_PROMPT_. Go through the data and copy each line where the string "nextTimer" appears.

+++ MATERIAL PROVIDED +++

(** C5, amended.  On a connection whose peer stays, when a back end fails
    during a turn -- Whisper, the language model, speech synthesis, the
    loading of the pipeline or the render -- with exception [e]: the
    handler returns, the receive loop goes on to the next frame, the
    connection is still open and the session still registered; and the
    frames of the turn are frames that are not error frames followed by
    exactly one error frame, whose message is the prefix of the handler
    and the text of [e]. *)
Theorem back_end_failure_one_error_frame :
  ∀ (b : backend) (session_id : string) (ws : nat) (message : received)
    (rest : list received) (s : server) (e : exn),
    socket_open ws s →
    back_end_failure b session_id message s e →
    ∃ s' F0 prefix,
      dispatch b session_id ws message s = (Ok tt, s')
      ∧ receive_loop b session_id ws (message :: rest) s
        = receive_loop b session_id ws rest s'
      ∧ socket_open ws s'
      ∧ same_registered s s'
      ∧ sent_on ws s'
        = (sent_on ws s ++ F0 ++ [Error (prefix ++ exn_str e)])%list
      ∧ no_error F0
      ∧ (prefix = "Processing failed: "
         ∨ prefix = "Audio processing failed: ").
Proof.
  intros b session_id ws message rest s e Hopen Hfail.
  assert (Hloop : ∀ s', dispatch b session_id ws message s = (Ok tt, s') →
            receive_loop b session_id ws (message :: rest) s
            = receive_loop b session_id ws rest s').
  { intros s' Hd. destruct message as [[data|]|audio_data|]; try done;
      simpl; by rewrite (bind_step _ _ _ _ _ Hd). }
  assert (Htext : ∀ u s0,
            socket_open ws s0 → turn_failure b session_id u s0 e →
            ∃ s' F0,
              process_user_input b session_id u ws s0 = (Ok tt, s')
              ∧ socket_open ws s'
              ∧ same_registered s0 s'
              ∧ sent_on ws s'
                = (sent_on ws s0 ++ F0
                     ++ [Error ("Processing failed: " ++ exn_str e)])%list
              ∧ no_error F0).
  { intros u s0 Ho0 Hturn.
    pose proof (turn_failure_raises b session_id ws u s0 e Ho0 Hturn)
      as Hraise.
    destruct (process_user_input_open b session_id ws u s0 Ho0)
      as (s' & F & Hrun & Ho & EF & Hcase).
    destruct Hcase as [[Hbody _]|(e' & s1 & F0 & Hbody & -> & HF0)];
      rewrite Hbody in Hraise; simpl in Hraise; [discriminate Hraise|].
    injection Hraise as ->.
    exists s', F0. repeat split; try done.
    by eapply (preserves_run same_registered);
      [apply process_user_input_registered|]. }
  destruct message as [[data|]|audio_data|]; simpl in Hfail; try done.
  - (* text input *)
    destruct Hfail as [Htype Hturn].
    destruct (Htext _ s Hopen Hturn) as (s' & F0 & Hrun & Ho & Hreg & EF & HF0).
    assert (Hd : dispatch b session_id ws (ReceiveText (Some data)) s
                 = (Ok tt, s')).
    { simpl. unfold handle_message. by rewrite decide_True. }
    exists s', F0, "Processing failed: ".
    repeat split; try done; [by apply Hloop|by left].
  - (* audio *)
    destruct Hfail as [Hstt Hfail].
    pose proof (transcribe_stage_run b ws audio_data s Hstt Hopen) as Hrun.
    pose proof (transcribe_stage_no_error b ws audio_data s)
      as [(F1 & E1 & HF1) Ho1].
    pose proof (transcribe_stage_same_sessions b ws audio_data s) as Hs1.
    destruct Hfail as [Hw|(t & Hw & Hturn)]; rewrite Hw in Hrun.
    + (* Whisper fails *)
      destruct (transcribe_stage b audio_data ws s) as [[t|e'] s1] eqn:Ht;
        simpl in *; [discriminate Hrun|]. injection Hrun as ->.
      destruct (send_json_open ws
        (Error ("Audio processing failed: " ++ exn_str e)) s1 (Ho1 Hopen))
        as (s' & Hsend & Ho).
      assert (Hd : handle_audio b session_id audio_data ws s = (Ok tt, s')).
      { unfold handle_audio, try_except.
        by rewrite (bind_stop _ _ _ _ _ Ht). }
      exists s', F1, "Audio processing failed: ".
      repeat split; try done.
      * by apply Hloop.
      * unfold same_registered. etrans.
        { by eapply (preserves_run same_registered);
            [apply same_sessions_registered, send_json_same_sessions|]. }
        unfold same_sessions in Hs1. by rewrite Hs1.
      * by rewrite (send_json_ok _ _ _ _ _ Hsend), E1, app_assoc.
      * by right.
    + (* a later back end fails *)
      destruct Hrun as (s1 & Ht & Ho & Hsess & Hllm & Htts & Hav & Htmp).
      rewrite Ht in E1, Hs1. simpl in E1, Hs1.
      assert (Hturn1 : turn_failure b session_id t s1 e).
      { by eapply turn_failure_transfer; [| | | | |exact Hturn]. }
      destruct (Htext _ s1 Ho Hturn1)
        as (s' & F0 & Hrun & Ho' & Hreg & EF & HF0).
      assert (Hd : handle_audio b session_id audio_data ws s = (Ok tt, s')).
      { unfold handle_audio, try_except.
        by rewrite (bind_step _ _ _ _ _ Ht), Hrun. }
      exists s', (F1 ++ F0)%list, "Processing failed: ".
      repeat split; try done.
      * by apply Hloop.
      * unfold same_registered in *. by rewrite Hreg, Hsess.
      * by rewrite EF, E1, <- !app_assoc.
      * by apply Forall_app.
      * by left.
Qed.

+++
+++ MATERIAL PROVIDED +++

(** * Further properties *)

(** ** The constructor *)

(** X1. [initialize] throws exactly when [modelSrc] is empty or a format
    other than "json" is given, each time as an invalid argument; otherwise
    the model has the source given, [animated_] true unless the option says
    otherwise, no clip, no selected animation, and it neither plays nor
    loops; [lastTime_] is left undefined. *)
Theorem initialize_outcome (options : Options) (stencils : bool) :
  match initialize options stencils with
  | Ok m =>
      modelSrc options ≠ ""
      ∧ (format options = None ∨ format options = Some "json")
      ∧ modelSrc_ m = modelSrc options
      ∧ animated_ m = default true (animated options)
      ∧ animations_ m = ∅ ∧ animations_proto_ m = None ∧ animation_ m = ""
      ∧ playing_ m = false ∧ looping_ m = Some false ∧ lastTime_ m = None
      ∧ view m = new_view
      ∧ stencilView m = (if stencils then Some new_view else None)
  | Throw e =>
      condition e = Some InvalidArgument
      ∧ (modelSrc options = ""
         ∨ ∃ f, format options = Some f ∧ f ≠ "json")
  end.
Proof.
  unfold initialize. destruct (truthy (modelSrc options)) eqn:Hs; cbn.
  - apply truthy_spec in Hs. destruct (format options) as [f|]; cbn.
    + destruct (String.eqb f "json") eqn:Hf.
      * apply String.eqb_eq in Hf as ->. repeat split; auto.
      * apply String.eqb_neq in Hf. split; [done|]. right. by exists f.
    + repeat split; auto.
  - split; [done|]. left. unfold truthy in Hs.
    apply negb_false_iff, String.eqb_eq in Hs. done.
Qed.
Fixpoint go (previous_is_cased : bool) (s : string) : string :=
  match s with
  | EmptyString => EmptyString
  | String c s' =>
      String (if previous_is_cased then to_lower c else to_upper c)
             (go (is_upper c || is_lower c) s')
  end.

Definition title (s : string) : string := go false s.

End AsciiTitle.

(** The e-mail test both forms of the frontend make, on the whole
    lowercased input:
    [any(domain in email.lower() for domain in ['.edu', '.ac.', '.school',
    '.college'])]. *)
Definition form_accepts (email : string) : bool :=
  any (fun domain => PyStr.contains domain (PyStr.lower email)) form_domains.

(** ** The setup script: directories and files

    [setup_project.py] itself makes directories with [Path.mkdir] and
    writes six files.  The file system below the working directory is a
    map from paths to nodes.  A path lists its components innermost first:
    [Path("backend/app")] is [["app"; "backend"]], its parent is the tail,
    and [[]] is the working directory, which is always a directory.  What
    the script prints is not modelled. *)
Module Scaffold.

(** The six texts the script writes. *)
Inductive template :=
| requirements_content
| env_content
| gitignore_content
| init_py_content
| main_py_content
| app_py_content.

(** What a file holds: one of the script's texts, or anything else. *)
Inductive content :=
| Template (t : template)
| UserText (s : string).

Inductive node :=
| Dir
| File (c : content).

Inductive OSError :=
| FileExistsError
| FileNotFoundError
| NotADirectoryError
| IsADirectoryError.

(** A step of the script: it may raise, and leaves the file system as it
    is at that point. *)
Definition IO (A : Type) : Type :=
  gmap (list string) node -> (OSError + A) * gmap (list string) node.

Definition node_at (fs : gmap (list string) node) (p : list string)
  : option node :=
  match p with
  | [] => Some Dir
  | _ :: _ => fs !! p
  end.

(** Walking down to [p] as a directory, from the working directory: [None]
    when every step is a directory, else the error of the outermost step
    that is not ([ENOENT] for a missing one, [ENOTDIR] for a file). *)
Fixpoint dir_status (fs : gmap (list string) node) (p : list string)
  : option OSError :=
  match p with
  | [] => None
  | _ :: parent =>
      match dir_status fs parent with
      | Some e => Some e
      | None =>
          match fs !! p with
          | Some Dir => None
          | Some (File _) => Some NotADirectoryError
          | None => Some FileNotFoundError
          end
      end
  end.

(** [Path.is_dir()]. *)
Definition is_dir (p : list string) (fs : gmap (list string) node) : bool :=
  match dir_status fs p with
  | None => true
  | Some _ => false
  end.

+++
+++ MATERIAL PROVIDED +++

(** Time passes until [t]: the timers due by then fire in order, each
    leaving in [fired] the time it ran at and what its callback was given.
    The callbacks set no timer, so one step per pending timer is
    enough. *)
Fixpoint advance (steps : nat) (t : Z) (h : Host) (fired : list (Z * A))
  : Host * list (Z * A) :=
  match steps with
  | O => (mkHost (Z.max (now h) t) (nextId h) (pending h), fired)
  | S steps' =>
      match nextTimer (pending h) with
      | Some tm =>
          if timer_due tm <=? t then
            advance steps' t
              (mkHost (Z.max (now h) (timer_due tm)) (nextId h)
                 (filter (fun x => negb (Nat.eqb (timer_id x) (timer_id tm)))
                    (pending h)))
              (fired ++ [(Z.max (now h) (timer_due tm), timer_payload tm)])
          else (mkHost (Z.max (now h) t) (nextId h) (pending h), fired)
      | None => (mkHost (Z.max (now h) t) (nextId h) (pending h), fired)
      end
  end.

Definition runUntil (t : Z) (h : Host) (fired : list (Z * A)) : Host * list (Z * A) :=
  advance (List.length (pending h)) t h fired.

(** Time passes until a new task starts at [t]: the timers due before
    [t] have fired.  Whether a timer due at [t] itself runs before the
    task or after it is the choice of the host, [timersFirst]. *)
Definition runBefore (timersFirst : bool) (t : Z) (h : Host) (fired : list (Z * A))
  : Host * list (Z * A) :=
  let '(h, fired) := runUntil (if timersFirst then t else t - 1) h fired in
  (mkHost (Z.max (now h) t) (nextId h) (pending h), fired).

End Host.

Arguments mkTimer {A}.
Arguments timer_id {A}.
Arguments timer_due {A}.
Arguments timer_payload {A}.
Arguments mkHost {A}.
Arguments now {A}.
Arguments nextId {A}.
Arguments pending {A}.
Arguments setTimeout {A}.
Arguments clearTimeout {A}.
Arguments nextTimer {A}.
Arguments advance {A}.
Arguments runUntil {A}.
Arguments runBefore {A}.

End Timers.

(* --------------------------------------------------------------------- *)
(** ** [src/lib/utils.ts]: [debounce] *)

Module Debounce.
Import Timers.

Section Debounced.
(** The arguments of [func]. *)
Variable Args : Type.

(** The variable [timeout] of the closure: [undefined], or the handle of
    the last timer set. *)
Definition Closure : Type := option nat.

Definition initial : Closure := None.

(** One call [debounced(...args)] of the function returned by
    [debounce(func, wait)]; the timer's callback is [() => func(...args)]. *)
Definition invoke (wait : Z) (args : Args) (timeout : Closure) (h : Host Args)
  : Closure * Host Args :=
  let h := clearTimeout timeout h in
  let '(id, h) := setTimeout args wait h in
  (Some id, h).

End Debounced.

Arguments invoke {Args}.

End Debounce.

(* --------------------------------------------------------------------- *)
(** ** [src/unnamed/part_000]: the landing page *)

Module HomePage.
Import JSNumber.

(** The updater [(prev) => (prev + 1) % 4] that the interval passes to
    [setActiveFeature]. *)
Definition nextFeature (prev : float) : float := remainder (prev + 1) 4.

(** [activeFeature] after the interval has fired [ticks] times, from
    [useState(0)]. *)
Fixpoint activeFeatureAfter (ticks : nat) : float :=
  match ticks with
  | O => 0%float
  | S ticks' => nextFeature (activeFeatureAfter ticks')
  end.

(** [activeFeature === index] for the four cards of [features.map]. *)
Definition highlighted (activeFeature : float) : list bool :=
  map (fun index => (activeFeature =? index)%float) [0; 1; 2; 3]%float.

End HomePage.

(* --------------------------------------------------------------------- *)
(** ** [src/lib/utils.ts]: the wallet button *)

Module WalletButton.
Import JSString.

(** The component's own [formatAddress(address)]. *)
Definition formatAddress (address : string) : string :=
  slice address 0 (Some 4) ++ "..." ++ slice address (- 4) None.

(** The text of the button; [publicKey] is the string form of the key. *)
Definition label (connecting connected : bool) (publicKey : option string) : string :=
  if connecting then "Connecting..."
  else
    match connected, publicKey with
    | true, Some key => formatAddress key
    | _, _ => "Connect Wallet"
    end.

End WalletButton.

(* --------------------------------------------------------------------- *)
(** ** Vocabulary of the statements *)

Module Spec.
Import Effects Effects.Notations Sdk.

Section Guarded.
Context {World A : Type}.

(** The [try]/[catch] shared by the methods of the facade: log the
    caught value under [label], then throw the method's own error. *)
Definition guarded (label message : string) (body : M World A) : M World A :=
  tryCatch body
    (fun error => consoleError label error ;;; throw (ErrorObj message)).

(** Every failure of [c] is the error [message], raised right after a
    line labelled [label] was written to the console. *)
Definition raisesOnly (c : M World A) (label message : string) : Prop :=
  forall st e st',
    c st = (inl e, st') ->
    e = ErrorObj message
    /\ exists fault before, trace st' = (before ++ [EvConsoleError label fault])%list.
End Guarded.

+++

_TASK SOLUTION_.
      match nextTimer (pending h) with
Arguments nextTimer {A}.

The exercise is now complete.